(Stored data entries)
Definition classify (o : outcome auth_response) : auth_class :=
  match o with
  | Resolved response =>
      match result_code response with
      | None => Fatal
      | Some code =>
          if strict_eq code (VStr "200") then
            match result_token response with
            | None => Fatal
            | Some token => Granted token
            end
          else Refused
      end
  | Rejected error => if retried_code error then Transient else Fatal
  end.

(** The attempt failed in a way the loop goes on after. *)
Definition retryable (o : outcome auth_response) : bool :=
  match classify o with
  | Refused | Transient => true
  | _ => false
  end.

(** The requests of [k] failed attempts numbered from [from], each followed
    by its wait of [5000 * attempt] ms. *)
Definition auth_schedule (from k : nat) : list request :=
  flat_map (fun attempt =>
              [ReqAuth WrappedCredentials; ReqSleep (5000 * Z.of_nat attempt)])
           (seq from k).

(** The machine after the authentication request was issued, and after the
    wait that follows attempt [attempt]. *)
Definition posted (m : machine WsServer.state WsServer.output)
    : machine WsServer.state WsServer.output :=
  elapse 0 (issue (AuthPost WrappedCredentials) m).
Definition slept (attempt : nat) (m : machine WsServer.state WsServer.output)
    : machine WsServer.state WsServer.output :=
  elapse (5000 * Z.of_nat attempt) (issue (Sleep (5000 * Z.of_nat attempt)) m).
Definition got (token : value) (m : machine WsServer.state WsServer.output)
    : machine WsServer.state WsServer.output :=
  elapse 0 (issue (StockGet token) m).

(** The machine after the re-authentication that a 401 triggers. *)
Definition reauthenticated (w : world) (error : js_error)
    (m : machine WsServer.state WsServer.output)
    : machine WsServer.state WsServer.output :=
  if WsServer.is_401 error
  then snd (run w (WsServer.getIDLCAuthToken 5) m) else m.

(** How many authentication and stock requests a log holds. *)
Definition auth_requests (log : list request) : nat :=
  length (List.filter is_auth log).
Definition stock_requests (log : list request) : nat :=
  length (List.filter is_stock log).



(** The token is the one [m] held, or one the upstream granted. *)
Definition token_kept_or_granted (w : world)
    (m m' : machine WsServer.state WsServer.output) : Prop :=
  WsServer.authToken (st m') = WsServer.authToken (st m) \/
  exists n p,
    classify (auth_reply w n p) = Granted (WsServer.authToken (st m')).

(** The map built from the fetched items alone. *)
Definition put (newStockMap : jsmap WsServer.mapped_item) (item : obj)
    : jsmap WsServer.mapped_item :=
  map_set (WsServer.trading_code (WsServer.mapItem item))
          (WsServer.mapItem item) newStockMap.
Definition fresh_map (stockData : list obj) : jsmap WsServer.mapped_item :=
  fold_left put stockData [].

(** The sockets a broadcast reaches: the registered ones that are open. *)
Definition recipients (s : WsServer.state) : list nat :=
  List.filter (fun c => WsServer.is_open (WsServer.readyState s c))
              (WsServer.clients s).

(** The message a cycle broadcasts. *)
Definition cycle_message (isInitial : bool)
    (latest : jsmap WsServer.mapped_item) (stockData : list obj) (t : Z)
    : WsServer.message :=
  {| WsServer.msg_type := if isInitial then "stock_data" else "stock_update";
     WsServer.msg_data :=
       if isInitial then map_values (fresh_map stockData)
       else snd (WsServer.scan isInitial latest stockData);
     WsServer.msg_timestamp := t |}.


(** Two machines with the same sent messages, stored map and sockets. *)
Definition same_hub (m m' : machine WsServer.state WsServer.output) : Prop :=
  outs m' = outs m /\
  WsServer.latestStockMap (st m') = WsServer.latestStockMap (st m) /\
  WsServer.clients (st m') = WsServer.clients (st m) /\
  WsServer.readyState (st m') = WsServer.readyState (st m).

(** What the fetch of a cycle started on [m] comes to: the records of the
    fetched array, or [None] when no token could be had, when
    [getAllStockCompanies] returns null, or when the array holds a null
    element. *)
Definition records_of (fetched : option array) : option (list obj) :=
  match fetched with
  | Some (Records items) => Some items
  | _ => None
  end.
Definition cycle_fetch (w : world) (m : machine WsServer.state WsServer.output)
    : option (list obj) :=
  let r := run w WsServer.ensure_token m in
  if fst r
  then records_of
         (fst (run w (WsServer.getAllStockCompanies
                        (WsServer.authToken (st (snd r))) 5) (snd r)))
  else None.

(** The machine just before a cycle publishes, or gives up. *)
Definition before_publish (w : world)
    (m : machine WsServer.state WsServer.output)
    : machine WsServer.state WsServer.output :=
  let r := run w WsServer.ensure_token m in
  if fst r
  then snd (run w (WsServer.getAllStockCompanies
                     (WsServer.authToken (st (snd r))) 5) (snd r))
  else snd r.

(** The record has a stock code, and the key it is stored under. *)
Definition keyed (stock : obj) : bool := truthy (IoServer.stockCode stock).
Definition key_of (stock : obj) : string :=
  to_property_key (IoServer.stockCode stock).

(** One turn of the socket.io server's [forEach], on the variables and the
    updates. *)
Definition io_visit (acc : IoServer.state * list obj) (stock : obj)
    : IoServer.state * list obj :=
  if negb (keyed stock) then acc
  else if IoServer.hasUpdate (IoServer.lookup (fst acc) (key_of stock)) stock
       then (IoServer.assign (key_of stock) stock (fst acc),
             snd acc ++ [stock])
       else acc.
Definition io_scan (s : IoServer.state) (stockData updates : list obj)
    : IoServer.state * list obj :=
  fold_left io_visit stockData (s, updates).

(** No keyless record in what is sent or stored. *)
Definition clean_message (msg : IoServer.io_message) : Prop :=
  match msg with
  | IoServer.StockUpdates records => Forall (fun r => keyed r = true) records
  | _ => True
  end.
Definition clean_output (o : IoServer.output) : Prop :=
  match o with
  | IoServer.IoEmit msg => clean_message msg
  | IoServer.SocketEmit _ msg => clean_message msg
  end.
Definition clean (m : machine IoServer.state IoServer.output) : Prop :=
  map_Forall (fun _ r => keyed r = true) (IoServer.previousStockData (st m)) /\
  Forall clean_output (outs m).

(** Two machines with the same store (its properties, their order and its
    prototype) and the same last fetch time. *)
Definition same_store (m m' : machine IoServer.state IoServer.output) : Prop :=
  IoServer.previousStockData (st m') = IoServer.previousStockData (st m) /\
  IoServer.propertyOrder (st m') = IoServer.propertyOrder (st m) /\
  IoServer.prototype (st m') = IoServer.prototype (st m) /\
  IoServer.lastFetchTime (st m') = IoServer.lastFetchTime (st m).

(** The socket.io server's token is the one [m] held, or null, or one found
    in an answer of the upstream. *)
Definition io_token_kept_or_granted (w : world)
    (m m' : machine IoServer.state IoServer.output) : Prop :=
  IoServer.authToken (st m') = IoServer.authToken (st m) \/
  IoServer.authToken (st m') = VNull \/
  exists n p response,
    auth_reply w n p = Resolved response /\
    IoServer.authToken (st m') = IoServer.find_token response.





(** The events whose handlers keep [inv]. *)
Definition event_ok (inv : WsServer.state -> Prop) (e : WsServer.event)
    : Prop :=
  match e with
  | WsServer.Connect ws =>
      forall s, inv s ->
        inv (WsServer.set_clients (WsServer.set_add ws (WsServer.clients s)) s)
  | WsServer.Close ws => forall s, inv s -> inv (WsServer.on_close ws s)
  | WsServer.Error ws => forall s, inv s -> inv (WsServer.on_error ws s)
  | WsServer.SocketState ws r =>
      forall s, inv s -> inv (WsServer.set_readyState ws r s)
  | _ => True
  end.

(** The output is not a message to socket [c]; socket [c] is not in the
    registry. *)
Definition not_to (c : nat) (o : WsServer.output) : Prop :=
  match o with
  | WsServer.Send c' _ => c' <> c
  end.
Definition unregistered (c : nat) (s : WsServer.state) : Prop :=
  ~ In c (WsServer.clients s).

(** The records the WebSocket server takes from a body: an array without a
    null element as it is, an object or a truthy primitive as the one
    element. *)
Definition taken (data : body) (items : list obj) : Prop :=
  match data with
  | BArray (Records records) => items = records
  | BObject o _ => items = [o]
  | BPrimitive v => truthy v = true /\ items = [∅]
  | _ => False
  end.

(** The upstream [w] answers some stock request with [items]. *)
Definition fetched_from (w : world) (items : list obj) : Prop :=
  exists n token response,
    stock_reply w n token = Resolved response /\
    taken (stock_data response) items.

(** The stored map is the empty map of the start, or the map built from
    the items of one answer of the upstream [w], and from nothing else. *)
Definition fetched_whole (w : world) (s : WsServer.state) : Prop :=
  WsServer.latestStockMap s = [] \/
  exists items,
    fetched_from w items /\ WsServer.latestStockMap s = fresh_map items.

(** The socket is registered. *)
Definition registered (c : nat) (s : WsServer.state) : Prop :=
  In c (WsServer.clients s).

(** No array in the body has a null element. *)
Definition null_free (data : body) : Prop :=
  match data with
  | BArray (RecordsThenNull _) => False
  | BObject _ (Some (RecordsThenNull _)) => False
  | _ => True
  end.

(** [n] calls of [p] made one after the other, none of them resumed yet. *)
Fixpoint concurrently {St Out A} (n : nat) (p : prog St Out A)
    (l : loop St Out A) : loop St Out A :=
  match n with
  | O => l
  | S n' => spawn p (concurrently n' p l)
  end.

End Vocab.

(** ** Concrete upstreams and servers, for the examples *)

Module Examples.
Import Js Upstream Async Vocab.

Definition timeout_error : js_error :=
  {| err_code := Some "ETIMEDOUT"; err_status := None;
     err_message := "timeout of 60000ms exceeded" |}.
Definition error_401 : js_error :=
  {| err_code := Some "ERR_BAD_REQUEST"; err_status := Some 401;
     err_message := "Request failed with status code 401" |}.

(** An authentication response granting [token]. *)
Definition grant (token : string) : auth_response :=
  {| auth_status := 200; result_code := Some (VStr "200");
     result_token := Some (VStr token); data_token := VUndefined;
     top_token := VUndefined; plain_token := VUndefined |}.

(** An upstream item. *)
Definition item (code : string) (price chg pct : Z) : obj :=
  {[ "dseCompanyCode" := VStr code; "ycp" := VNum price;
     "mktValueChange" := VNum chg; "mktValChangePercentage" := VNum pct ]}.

■ Prompt ■
The answer must be every line of the records above that holds the word "match".

■ Answer section ■
  match o with
      match result_code response with
            match result_token response with
  match classify o with
  match fetched with
  match msg with
  match o with
  match e with
  match o with
  match data with
  match data with
  match n with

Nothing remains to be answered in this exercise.